§ **Exercise objective**:
The output should be all lines of the entries below in which the word "kept" occurs.

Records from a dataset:
┏━━

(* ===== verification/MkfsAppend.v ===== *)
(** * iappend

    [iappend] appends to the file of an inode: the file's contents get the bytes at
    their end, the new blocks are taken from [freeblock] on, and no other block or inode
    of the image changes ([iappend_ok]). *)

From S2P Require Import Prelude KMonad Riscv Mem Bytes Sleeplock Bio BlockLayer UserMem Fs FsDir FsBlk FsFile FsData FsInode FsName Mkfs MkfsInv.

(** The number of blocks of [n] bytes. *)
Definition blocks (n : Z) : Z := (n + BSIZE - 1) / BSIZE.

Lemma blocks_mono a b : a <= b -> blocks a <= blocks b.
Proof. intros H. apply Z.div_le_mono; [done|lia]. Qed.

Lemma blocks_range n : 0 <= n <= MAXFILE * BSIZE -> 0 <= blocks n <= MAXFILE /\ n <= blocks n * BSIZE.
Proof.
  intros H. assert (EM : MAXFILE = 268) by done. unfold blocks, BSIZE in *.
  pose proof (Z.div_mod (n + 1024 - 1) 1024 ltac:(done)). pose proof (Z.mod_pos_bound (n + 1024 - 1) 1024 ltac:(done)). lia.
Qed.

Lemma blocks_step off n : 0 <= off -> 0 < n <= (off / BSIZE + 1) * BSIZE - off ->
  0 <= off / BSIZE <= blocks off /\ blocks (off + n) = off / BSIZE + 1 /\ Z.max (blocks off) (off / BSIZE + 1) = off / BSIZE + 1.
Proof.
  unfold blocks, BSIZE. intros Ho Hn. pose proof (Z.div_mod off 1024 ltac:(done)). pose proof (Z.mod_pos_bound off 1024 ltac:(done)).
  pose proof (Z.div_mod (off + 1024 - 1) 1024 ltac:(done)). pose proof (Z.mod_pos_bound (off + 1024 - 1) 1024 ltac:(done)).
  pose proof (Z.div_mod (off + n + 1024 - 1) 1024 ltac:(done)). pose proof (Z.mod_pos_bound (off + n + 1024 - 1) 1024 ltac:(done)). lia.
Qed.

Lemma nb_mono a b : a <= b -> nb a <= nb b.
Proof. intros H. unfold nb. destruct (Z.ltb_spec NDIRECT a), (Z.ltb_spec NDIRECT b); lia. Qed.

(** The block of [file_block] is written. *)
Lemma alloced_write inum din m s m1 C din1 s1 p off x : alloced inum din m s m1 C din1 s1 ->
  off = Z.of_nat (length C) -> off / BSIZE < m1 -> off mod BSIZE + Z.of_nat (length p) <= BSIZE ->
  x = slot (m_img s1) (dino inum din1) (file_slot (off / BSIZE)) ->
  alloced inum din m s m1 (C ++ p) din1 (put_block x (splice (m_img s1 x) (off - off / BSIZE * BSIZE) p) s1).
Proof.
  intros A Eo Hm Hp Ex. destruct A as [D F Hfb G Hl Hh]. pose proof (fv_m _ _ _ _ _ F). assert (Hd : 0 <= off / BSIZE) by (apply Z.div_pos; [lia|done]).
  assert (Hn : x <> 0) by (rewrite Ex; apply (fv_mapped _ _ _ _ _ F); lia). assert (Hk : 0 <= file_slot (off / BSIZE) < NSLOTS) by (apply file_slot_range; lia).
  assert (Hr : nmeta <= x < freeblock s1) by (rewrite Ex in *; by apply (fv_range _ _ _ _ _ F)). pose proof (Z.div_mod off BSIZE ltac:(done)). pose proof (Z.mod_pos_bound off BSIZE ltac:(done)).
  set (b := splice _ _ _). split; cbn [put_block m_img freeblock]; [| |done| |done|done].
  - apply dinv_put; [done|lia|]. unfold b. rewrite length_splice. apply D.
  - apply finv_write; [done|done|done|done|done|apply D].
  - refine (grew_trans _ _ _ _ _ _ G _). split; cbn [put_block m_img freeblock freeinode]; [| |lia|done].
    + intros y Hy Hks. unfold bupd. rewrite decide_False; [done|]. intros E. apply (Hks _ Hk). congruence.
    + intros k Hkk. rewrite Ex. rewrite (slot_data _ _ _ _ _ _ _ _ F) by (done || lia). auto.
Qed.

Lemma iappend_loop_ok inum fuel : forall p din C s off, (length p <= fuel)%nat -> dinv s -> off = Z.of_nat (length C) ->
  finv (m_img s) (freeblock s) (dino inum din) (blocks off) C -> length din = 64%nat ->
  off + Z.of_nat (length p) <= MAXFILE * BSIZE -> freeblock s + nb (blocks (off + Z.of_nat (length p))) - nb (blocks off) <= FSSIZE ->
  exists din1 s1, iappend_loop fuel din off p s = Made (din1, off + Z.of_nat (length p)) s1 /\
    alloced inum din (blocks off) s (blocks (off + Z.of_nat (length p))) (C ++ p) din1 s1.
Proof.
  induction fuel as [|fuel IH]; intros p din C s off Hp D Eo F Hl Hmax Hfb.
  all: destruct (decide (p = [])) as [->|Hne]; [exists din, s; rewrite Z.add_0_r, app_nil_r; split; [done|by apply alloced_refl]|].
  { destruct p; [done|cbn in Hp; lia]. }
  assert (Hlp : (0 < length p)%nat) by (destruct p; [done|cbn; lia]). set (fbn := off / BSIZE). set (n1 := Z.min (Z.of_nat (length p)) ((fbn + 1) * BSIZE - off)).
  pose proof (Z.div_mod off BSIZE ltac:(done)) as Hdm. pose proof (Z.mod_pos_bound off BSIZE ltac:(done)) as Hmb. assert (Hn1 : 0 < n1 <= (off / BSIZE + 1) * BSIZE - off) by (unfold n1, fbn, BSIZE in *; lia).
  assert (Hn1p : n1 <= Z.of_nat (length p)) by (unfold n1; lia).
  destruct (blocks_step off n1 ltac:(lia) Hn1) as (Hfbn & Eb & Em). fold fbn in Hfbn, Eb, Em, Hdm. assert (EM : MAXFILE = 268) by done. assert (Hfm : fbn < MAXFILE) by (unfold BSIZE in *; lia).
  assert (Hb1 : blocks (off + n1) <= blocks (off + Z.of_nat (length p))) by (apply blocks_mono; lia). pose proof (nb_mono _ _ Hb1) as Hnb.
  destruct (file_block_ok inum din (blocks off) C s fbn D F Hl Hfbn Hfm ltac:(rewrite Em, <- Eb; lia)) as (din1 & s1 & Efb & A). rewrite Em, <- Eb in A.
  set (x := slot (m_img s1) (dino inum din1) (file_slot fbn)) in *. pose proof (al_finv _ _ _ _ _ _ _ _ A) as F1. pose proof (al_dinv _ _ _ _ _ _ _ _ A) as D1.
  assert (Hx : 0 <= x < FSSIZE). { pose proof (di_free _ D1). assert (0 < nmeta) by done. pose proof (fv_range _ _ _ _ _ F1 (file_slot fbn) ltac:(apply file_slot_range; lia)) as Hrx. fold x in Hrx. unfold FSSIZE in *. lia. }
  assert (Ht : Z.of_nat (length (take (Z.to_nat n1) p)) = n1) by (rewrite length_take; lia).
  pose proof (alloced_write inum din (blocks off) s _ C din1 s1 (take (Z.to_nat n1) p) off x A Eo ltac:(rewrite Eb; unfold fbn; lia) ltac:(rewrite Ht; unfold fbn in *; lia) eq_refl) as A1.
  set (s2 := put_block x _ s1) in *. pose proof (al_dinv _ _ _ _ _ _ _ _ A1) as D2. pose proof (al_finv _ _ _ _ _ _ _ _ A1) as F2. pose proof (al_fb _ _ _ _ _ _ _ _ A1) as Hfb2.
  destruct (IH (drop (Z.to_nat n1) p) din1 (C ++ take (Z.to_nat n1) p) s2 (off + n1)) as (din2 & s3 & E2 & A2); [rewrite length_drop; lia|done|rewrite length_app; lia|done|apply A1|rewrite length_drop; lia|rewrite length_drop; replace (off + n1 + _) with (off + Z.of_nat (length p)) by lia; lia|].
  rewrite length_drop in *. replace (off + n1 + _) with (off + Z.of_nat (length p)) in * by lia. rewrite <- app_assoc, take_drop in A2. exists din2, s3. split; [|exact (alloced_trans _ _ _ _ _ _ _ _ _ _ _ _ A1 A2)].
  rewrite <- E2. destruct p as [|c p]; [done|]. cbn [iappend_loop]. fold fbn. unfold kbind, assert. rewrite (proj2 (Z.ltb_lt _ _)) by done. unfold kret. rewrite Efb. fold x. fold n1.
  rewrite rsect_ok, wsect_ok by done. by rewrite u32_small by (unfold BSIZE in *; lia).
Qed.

┗━━
┏━━

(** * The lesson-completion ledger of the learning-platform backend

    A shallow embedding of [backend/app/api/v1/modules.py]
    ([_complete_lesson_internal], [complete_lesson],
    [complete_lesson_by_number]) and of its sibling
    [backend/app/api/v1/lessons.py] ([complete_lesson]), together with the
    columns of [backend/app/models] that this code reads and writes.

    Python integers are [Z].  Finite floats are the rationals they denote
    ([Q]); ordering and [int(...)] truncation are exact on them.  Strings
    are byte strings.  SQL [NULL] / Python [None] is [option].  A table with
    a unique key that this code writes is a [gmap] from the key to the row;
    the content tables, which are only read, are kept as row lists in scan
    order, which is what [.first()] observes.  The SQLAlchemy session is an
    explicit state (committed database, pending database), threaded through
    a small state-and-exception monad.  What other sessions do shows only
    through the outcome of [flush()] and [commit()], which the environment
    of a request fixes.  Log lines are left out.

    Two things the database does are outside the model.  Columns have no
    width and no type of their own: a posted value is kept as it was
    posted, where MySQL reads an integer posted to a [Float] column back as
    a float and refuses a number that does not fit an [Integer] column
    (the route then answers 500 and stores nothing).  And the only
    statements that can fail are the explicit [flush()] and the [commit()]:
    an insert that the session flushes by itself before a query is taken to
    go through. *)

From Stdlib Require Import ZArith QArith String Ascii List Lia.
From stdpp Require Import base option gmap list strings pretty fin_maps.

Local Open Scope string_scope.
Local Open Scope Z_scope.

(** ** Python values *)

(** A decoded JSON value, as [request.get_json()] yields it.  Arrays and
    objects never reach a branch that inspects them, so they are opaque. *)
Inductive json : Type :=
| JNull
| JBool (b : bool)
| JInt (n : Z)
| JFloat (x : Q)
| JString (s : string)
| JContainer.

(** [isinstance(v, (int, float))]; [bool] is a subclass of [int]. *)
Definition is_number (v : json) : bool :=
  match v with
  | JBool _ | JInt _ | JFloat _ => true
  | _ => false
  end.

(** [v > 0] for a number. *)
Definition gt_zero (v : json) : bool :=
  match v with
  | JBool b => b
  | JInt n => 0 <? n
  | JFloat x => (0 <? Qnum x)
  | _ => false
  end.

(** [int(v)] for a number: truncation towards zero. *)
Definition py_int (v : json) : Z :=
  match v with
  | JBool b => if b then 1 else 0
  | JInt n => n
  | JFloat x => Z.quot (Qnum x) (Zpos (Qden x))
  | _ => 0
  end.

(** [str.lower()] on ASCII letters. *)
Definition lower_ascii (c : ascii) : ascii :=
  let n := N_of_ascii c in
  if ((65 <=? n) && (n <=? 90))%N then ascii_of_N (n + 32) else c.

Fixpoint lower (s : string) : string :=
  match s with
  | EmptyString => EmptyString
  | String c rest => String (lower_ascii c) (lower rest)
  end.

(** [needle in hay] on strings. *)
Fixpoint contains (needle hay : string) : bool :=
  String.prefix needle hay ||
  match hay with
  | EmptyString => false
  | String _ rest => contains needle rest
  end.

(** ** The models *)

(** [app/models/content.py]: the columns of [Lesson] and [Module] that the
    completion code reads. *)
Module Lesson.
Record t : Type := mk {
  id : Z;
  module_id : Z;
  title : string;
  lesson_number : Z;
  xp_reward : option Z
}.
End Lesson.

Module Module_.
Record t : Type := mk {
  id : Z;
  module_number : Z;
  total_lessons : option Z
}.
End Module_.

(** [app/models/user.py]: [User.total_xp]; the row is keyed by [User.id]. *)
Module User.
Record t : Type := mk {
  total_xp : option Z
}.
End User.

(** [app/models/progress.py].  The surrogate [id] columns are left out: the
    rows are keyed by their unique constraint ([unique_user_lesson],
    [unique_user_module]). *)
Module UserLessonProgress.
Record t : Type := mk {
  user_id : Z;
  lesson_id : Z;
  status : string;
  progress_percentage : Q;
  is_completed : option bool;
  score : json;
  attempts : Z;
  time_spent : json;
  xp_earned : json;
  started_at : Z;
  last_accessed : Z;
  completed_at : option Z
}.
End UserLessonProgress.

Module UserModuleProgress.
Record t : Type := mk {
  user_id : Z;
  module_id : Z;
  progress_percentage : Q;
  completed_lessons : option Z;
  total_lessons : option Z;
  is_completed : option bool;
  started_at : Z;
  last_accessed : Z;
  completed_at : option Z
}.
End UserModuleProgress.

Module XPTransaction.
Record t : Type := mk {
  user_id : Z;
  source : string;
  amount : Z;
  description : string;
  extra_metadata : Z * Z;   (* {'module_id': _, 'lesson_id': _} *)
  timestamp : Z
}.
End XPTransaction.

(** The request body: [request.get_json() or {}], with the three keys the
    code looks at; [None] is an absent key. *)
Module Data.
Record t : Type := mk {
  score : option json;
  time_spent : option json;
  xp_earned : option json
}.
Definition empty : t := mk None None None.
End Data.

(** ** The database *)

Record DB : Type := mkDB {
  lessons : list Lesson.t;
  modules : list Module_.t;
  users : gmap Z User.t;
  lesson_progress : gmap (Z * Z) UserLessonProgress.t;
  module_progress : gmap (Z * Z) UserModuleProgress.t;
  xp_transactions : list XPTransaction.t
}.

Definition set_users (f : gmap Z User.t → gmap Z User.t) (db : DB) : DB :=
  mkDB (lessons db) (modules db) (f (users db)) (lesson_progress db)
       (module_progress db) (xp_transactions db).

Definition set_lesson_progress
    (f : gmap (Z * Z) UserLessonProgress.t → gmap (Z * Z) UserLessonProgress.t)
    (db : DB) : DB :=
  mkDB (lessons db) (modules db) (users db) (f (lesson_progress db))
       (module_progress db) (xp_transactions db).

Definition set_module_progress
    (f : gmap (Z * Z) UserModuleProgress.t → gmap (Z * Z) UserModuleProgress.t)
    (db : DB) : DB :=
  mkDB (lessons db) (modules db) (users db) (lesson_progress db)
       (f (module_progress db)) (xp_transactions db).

┗━━

§ **Output of the task**:
    the content tables, which are only read, are kept as row lists in scan
    width and no type of their own: a posted value is kept as it was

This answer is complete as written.